§ Work to be completed
How does the data below read from its first line through the line containing "H5. rewrite Eio."? Print those lines exactly.

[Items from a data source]
------------------------------
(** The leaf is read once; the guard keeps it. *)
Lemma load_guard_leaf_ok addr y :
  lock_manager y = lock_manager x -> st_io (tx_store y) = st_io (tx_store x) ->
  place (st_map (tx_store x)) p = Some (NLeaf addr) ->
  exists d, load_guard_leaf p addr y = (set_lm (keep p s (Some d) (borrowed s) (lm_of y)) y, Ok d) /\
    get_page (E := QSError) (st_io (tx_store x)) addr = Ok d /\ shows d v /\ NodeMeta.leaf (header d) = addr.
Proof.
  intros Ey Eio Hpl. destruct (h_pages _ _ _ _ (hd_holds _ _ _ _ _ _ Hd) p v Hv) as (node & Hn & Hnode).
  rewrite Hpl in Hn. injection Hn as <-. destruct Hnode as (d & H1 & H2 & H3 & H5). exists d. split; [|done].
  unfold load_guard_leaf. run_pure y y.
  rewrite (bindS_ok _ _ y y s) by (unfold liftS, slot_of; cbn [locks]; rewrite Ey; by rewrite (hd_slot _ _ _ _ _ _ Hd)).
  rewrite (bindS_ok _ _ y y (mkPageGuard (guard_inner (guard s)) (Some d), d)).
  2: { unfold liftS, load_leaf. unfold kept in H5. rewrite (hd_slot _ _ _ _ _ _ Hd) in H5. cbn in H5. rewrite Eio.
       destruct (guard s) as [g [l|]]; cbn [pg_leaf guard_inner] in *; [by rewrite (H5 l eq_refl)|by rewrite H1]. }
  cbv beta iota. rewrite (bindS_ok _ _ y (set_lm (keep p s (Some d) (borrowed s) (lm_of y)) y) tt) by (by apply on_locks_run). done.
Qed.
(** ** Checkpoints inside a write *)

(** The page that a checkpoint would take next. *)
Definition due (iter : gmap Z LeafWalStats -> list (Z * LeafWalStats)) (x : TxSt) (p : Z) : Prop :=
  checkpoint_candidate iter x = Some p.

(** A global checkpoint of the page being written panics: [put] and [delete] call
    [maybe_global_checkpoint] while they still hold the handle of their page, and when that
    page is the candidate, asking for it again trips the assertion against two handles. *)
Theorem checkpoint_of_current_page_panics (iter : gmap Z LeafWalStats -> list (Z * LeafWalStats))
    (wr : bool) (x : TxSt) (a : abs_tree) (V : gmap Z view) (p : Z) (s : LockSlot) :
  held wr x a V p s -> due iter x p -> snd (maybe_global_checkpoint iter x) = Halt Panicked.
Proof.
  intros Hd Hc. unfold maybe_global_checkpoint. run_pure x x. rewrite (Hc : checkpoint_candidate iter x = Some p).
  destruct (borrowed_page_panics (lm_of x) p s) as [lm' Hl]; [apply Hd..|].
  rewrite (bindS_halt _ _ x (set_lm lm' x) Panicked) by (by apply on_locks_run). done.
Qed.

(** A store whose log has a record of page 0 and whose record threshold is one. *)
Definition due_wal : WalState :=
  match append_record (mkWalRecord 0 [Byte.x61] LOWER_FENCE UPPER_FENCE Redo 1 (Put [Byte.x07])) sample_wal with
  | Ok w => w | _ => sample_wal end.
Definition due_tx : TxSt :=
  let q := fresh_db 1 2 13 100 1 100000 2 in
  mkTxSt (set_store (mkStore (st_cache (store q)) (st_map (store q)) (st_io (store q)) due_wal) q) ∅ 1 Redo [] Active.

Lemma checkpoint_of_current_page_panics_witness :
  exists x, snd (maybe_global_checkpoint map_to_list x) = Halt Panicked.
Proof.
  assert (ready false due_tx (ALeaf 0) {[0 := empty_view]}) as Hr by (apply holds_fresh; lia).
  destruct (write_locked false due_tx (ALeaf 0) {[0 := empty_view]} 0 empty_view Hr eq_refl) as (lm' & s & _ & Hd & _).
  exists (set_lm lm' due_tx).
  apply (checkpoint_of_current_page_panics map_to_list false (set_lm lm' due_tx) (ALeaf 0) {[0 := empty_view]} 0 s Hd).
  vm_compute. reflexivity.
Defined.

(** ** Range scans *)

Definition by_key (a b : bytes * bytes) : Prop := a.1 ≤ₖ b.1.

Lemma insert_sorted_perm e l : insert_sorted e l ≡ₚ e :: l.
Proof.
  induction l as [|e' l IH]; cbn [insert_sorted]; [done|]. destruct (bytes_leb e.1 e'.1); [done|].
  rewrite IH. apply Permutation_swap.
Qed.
------------------------------
§ The completed task
(** The leaf is read once; the guard keeps it. *)
Lemma load_guard_leaf_ok addr y :
  lock_manager y = lock_manager x -> st_io (tx_store y) = st_io (tx_store x) ->
  place (st_map (tx_store x)) p = Some (NLeaf addr) ->
  exists d, load_guard_leaf p addr y = (set_lm (keep p s (Some d) (borrowed s) (lm_of y)) y, Ok d) /\
    get_page (E := QSError) (st_io (tx_store x)) addr = Ok d /\ shows d v /\ NodeMeta.leaf (header d) = addr.
Proof.
  intros Ey Eio Hpl. destruct (h_pages _ _ _ _ (hd_holds _ _ _ _ _ _ Hd) p v Hv) as (node & Hn & Hnode).
  rewrite Hpl in Hn. injection Hn as <-. destruct Hnode as (d & H1 & H2 & H3 & H5). exists d. split; [|done].
  unfold load_guard_leaf. run_pure y y.
  rewrite (bindS_ok _ _ y y s) by (unfold liftS, slot_of; cbn [locks]; rewrite Ey; by rewrite (hd_slot _ _ _ _ _ _ Hd)).
  rewrite (bindS_ok _ _ y y (mkPageGuard (guard_inner (guard s)) (Some d), d)).
  2: { unfold liftS, load_leaf. unfold kept in H5. rewrite (hd_slot _ _ _ _ _ _ Hd) in H5. cbn in H5. rewrite Eio.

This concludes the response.